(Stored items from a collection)
● ● ● ● ●
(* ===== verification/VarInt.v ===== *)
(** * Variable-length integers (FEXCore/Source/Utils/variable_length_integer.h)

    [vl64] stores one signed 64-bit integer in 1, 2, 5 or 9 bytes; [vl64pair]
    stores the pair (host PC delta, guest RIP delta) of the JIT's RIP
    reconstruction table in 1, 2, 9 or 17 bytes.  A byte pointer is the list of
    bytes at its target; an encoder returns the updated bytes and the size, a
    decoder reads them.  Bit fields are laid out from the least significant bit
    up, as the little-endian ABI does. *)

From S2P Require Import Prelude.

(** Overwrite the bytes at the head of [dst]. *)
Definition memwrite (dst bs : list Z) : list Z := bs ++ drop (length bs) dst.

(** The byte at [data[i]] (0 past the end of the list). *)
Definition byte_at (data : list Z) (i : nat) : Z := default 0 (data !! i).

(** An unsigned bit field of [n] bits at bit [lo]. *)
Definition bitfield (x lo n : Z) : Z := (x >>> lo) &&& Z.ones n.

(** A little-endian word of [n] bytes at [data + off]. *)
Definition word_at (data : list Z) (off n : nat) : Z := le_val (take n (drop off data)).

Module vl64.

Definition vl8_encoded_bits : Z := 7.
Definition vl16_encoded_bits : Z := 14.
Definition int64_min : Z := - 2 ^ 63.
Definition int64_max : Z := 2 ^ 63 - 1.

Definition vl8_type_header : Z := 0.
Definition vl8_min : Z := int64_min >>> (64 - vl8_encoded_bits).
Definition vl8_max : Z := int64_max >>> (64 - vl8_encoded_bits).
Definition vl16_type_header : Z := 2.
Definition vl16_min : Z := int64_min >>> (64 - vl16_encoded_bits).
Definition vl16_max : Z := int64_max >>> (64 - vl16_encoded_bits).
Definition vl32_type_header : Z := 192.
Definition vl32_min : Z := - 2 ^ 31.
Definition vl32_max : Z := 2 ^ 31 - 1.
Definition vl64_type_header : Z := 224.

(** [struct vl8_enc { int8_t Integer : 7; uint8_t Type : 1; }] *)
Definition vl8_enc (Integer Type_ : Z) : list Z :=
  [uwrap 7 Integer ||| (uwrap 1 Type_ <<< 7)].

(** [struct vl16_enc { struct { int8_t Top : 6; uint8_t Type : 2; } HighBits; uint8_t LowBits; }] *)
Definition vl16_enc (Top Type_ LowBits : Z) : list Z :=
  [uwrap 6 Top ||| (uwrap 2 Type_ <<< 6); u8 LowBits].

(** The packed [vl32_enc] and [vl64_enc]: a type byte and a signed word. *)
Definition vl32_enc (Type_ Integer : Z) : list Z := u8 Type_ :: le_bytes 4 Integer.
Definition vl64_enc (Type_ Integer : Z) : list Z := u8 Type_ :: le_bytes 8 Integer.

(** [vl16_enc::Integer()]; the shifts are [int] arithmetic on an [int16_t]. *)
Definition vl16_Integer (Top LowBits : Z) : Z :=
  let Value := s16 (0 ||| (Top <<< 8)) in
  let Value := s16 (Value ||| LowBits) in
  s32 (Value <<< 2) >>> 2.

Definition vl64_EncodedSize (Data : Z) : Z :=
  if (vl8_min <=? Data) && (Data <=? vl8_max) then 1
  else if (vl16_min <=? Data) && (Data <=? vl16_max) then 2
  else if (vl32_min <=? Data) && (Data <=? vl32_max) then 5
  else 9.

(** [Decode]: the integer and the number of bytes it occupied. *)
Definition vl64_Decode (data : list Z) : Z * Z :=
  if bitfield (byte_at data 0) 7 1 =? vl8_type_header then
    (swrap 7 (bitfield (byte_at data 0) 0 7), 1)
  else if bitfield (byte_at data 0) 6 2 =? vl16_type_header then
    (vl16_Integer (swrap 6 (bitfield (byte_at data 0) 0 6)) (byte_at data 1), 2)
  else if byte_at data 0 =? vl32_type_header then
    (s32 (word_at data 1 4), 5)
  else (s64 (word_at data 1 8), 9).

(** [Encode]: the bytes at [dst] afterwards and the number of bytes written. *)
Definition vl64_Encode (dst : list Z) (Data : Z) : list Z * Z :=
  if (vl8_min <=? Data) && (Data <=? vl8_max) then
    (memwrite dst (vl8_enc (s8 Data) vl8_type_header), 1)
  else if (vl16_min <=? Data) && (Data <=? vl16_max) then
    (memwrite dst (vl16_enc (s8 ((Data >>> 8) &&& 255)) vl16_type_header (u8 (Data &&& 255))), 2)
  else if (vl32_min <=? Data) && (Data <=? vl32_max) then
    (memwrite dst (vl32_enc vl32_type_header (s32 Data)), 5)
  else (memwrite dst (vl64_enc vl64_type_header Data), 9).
● ● ● ● ●
Gather up the lines containing the word "uwrap" from these records and copy them.

  [uwrap 7 Integer ||| (uwrap 1 Type_ <<< 7)].
  [uwrap 6 Top ||| (uwrap 2 Type_ <<< 6); u8 LowBits].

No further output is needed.